• Information given:
(** The store after a step of a call: the invariant holds, the cache
    keeps its descriptions, and the call holds its own. *)
Lemma call_step_ok s e call :
  e ∈ entities -> store_ok entities st s -> call_ok st s e call ->
  store_ok entities st (call_step call s).2 /\
  (forall k m, abs s !! k = Some m -> abs (call_step call s).2 !! k = Some m) /\
  call_ok st (call_step call s).2 e (call_step call s).1.
Proof.
  intros He (Hs & Hup & Hdown) Hc.
  destruct (call_step_inv s e call Hs (call_ok_inv s e call Hs Hc)) as [Hs' _].
  destruct call as [e'|t|t p|p|msg]; simpl in *; try done.
  - subst e'. destruct (resolve e) as [t|msg] eqn:Hr; simpl;
      [|by repeat split; auto; unfold expected; rewrite Hr].
    destruct (registry s !! type_String t) as [p|] eqn:Hp; simpl.
    + split; [done|]. split; [done|].
      destruct (abs_lookup_wf _ _ _ Hs Hp) as (m & ? & ?). by exists t, m.
    + split; [done|]. split; [done|]. split; [done|].
      destruct (abs st !! type_String t) as [m|] eqn:Hm; [|done].
      apply Hdown in Hm. by rewrite abs_lookup, Hp in Hm.
  - destruct Hc as [Hr Hn]. destruct (build t) as [meta|msg] eqn:Hb; simpl.
    + unfold store_ok. rewrite abs_heap_app by done. split; [done|]. split; [done|].
      split; [done|]. split; [done|]. exists meta. split; [done|].
      unfold deref. simpl. by rewrite lookup_app_r, Nat.sub_diag.
    + split; [done|]. split; [done|]. by rewrite (expected_miss e t).
  - destruct Hc as (Hr & Hn & m & Hb & Hd). unfold store_ok.
    rewrite (abs_publish s _ p m Hd) in *.
    assert (forall k m', abs s !! k = Some m' ->
                         <[type_String t := m]> (abs s) !! k = Some m') as Hkeep.
    { intros k m' Hm'. destruct (decide (k = type_String t)) as [->|Hne].
      - rewrite lookup_insert_eq. f_equal. symmetry.
        apply Hup in Hm'. pose proof (target_build e t m' He Hr Hn Hm'). congruence.
      - by rewrite lookup_insert_ne. }
    split; [|split; [done|]].
    + split; [done|]. split; [|by intros k m' Hm'; apply Hkeep, Hdown].
      intros k m'. destruct (decide (k = type_String t)) as [->|Hne].
      * rewrite lookup_insert_eq. intros [= <-]. right. eauto 10.
      * rewrite lookup_insert_ne by done. apply Hup.
    + exists t, m. by rewrite lookup_insert_eq.
Qed.

Lemma race_inv_start : race_inv entities st (start entities st).
Proof.
  split; [by repeat split; auto; left|]. simpl.
  apply Forall2_fmap_r, Forall_Forall2_diag. by apply Forall_forall.
Qed.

• Task statement: Check every line of the records, and copy the ones that hold the word "holds".

• Solution below:
(** The store after a step of a call: the invariant holds, the cache
    keeps its descriptions, and the call holds its own. *)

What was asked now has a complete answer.